Le tronc de se compose de : * purification vue * purification en surmontant le
de doute * purification par la connaissance et vision de ce qui est et n'est pas le
de chemin * purification par la connaissance et vision du
de manière * purification par la connaissance et la vision. Buddhaghosa instruit que, pour réaliser le paññā de , on devrait d'abord se renseigner sur le sol, puis les racines et puis le tronc.
Du Prajñā-pāramitā Sutras
Le Prajñā-pāramitā Sutras de , tel que le coeur Sutra , décrivent le prajñā de comme suprême, plus haut, incomparable, sans égal, et non surpassé. Il est parlé de comme principaux moyens, par son éclaircissement, d'atteindre le Nirvâna , par sa révélation de la nature vraie de toutes les choses.Le commencement du coeur Sutra inclut le " d'expression ; … faisant le " de Prajñā… ; indiquant que le prajñā est également une activité aussi bien que des résultats, une qualité ou un état.
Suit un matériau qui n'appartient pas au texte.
(** C6.  On the store reached by any sequence of operations, [getById]
    converts its argument with [toNumber]; when the conversion fails with
    a message, it fails with that message after "Invalid ID format: ";
    when the conversion gives a number that is the id of no stored record,
    it fails with "User not found with ID: " followed by the number; when
    a stored record has that id, it returns that record.  The conversion
    always does one or the other. *)
Theorem getUserById_behaviour :
  forall (ops : list op) (id : string),
    let s := run ops UserService.new in
    let converted := TypeConverter.toNumber (JS.VString id) in
    (forall e, converted = createError e ->
       UserService.getUserById id s
       = createError ("Invalid ID format: " ++ e)%string)
    /\ (forall n, converted = createSuccess (Some n) ->
          (forall u, In u (records s) -> IUser.id u <> n) ->
          UserService.getUserById id s
          = createError ("User not found with ID: " ++ JS.ToString n)%string)
    /\ (forall n u, converted = createSuccess (Some n) ->
          In u (records s) -> IUser.id u = n ->
          UserService.getUserById id s = createSuccess (Some u))
    /\ ((exists e, converted = createError e)
        \/ (exists n, converted = createSuccess (Some n))).
Proof.
  intros ops id s converted. subst converted.
  destruct (wf_reachable ops) as (k & W). fold s in W.
  repeat split.
  - intros e He.
    destruct (getUserById_cases id s)
      as [(e' & Hc & Hg) | [(n & Hc & _) | (n & u & Hc & _)]];
      rewrite Hc in He; try discriminate.
    injection He as <-. exact Hg.
  - intros n Hn Hnone.
    destruct (getUserById_cases id s)
      as [(e' & Hc & _) | [(n' & Hc & _ & Hg) | (n' & u & Hc & Hget & _)]];
      rewrite Hc in Hn; try discriminate; injection Hn as <-.
    + exact Hg.
    + destruct (wf_get_record _ _ _ _ W Hget) as [Hin Hid].
      exfalso. apply (Hnone u Hin Hid).
  - intros n u Hn Hin Hid.
    destruct (wf_record _ _ _ W Hin) as (z & _ & Hz & Hget).
    rewrite Hz in Hid. subst n.
    destruct (getUserById_cases id s)
      as [(e' & Hc & _) | [(n' & Hc & Hnone & _) | (n' & u' & Hc & Hget' & Hg)]];
      rewrite Hc in Hn; try discriminate; injection Hn as ->.
    + rewrite Hget in Hnone. discriminate.
    + rewrite Hget in Hget'. injection Hget' as <-. exact Hg.
  - destruct (toNumber_string_cases id) as [(e & _ & H) | (n & H)]; eauto.
Qed.

Lemma getUserById_behaviour_witness :
  UserService.getUserById "999" (run [] UserService.new)
  = createError ("User not found with ID: " ++ JS.ToString (JS.Int 999))%string.
Proof.
  apply (getUserById_behaviour [] "999").
  - reflexivity.
  - intros u [].
Defined.

(** C10.  [toNumber] of the empty string is Ok(0); no store reached by a
    sequence of operations holds a record with id 0, and on every such
    store [getById] and [delete] of the empty string fail with
    "User not found with ID: 0", not with an "Invalid ID format" error,
    [delete] leaving the store as it was. *)
Theorem empty_id_not_found :
  TypeConverter.toNumber (JS.VString EmptyString) = createSuccess (Some (JS.Int 0))
  /\ forall ops : list op,
       let s := run ops UserService.new in
       (forall u, In u (records s) -> IUser.id u <> JS.Int 0)
       /\ UserService.getUserById EmptyString s
          = createError "User not found with ID: 0"
       /\ UserService.deleteUser EmptyString s
          = (createError "User not found with ID: 0", s).
Proof.
  split; [reflexivity|]. intros ops s.
  destruct (wf_reachable ops) as (n & W). fold s in W.
  assert (Hnone : JsMap.get (JS.Int 0) (UserService.users s) = None).
  { apply get_None. apply (wf_misses n); [exact W | lia]. }
  repeat split.
  - intros u Hin Hid. destruct (wf_record _ _ _ W Hin) as (z & Hz & Hz' & _).
    rewrite Hid in Hz'. injection Hz' as <-. lia.
  - unfold UserService.getUserById.
    change (TypeConverter.toNumber (JS.VString EmptyString))
      with (@createSuccess JS.number (Some (JS.Int 0))).
    cbn [success data createSuccess negb]. rewrite Hnone. reflexivity.
  - unfold UserService.deleteUser, JsMap.has.
    change (TypeConverter.toNumber (JS.VString EmptyString))
      with (@createSuccess JS.number (Some (JS.Int 0))).
    cbn [success data createSuccess negb]. rewrite Hnone. reflexivity.
Qed.

(** C4, as amended.  For an id that resolves to a stored record, a field
    not supplied in the updates keeps its prior value in the record a
    successful [update] returns and stores; an explicitly supplied empty
    string is not treated as not given: an empty name is rejected with
    "Name cannot be empty", and, the name being absent or valid, an empty
    email is rejected with "Email cannot be empty", the store staying as
    it was. *)
Theorem updateUser_fields :
  forall (id : string) (updates : PartialRequest.t) (s : UserService.t)
         (existing : IUser.t),
    UserService.getUserById id s = createSuccess (Some existing) ->
    (PartialRequest.name updates = Some EmptyString ->
     UserService.updateUser id updates s
     = (createError "Name cannot be empty", s))
    /\ (PartialRequest.name updates = None
        \/ (exists n, PartialRequest.name updates = Some n
                      /\ UserService.validateName n = createSuccess (Some true)) ->
        PartialRequest.email updates = Some EmptyString ->
        UserService.updateUser id updates s
        = (createError "Email cannot be empty", s))
    /\ (success (fst (UserService.updateUser id updates s)) = true ->
        exists u,
          UserService.updateUser id updates s
          = (createSuccess (Some u),
             {| UserService.users :=
                  JsMap.set (IUser.id existing) u (UserService.users s);
                UserService.nextId := UserService.nextId s |})
          /\ IUser.id u = IUser.id existing
          /\ (PartialRequest.name updates = None ->
              IUser.name u = IUser.name existing)
          /\ (PartialRequest.email updates = None ->
              IUser.email u = IUser.email existing)).
Proof.
  intros id updates s existing Hg. repeat split.
  - intros Hn. unfold UserService.updateUser. rewrite Hg, Hn. reflexivity.
  - intros Hn He. unfold UserService.updateUser. rewrite Hg, He.
    destruct Hn as [-> | (n & -> & ->)]; reflexivity.
  - intros Hok.
    destruct (updateUser_cases id updates s)
      as [[Hf _] | (u & Hg' & _ & _ & E)]; [congruence|].
    rewrite Hg in Hg'. injection Hg' as <-.
    exists (updated updates existing). split; [exact E|].
    split; [reflexivity|].
    split; intros H; unfold updated; cbn [IUser.name IUser.email];
      rewrite H; reflexivity.
Qed.

Lemma updateUser_fields_witness :
  UserService.updateUser "1" (PartialRequest.mk (Some EmptyString) None)
    (run [Create john] UserService.new)
  = (createError "Name cannot be empty", run [Create john] UserService.new).
Proof.
  apply (updateUser_fields "1" (PartialRequest.mk (Some EmptyString) None)
           (run [Create john] UserService.new) john1).
  - reflexivity.
  - reflexivity.
Defined.

(** C4 as stated fails: on the store holding John Doe under id 1, an
    update supplying the empty string for the name, or for the email, is
    not ignored but rejected with a validation error. *)
Lemma update_empty_string_counterexample :
  let s := run [Create john] UserService.new in
  UserService.getUserById "1" s = createSuccess (Some john1)
  /\ UserService.updateUser "1" (PartialRequest.mk (Some EmptyString) None) s
     = (createError "Name cannot be empty", s)
  /\ UserService.updateUser "1" (PartialRequest.mk None (Some EmptyString)) s
     = (createError "Email cannot be empty", s).
Proof. repeat split. Qed.

Lemma empty_id_not_found_witness : IUser.id john1 <> JS.Int 0.
Proof.
  apply (proj2 empty_id_not_found [Create john]).
  simpl. left. reflexivity.
Defined.

(** ** The store between operations *)

(** The invariant of the data model: every key of the mapping is the id
    of its record, a positive integer below the counter. *)
Lemma store_invariant (ops : list op) :
  exists n,
    UserService.nextId (run ops UserService.new) = JS.Int n
    /\ forall k u,
         In (k, u) (UserService.users (run ops UserService.new)) ->
         k = IUser.id u /\ exists z, k = JS.Int z /\ 1 <= z < n.
Proof.
  destruct (wf_reachable ops) as (n & W). exists n.
  split; [apply (wf_next _ _ W)|]. intros k u Hin.
  pose proof (wf_entries _ _ W) as Hall. rewrite Forall_forall in Hall.
  destruct (Hall _ Hin) as (z & Hz & Hk & Hid). simpl in Hk, Hid.
  split; [congruence | eauto].
Qed.

(** The counter grows by at most one per operation: in a run of fewer
    than 2^53 - 1 operations it stays among the integers a JavaScript
    number holds exactly. *)
Lemma counter_bound (ops : list op) :
  forall (s : UserService.t) (n : Z),
    UserService.nextId s = JS.Int n ->
    exists n', UserService.nextId (run ops s) = JS.Int n'
               /\ n <= n' <= n + Z.of_nat (List.length ops).
Proof.
  induction ops as [|o ops IH]; intros s n Hn.
  - exists n. simpl. split; [exact Hn | lia].
  - cbn [run List.length].
    destruct (step_counter o s n Hn) as [[_ Hn'] | [_ Hn']];
      destruct (IH _ _ Hn') as (n' & E & Hb); exists n'; split;
      try exact E; lia.
Qed.

(** ** The built-ins and the test suite, run on the model *)

Example Number_examples :
  List.map JS.Number
    [" 12 "; "0x10"; "1e3"; "1.50"; "-0"; "abc"; "12px"; "-0x10"; "Infinity"]
  = [JS.Int 12; JS.Int 16; JS.Int 1000; JS.Dec 15 1; JS.NegZero; JS.NaN;
     JS.NaN; JS.NaN; JS.Infinity false].
Proof. reflexivity. Qed.

Example ToString_examples :
  List.map JS.ToString
    [JS.Int 999; JS.Int (-250); JS.Dec 15 1; JS.Dec 1 6; JS.Dec 1 7;
     JS.Int (10 ^ 21); JS.NegZero]
  = ["999"; "-250"; "1.5"; "0.000001"; "1e-7"; "1e+21"; "0"].
Proof. vm_compute. reflexivity. Qed.

Example emailRegex_examples :
  List.map (RegExp.test UserService.emailRegex)
    ["john@example.com"; "a.b@c.d.e"; "invalid-email"; "a@b"; "@b.c";
     "a@b."; "a b@c.d"; "a@b@c.d"]
  = [true; true; false; false; false; false; false; false].
Proof. vm_compute. reflexivity. Qed.

Example create_valid_user :
  fst (UserService.createUser john UserService.new) = createSuccess (Some john1).
Proof. reflexivity. Qed.

Example create_invalid_email :
  fst (UserService.createUser (IUserCreateRequest.mk "John Doe" "invalid-email")
         UserService.new)
  = createError "Invalid email format".
Proof. vm_compute. reflexivity. Qed.

Example create_duplicate_email :
  fst (UserService.createUser
         (IUserCreateRequest.mk "Jane Doe" "john@example.com")
         (run [Create john] UserService.new))
  = createError "User with this email already exists".
Proof. vm_compute. reflexivity. Qed.

Example get_invalid_id :
  UserService.getUserById "invalid-id" UserService.new
  = createError ("Invalid ID format: Cannot convert " ++ JS.dquote
                 ++ "invalid-id" ++ JS.dquote ++ " to number")%string.
Proof. reflexivity. Qed.

Example get_after_delete :
  UserService.getUserById "1" (run [Create john; Delete "1"] UserService.new)
  = createError "User not found with ID: 1".
Proof. vm_compute. reflexivity. Qed.

Example update_name_only :
  fst (UserService.updateUser "1" (PartialRequest.mk (Some "Jane Doe") None)
         (run [Create john] UserService.new))
  = createSuccess (Some (IUser.mk (JS.Int 1) "Jane Doe" "john@example.com")).
Proof. vm_compute. reflexivity. Qed.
Comme activité, le prajñā peut être décrit comme " ; engagement" choiceless ; là où " ; choiceless" ; moyens acceptant selflessly des résultats comme ils se développent tandis que comprenant la coexistence interdépendante et le sunyata, suivis davantage de d'enclenchement.
Hui-neng
Dans l'histoire du bouddhisme de zen de , le sixième Hui-neng (D. 713) de patriarche a souligné la pratique du prajñā dans le contrepoint au modèle quietistic et égoiste de la méditation qui était alors courant. Ce faisant, il a souligné l'action dynamique et la participation humaine comme essentielle à la pratique en matière de zen.
Comme perfection
Le Praññā est également énuméré comme quatrième vertu de Paramitas de dix Theravada et le prajñā de est le sixième du Paramitas de six Mahayana.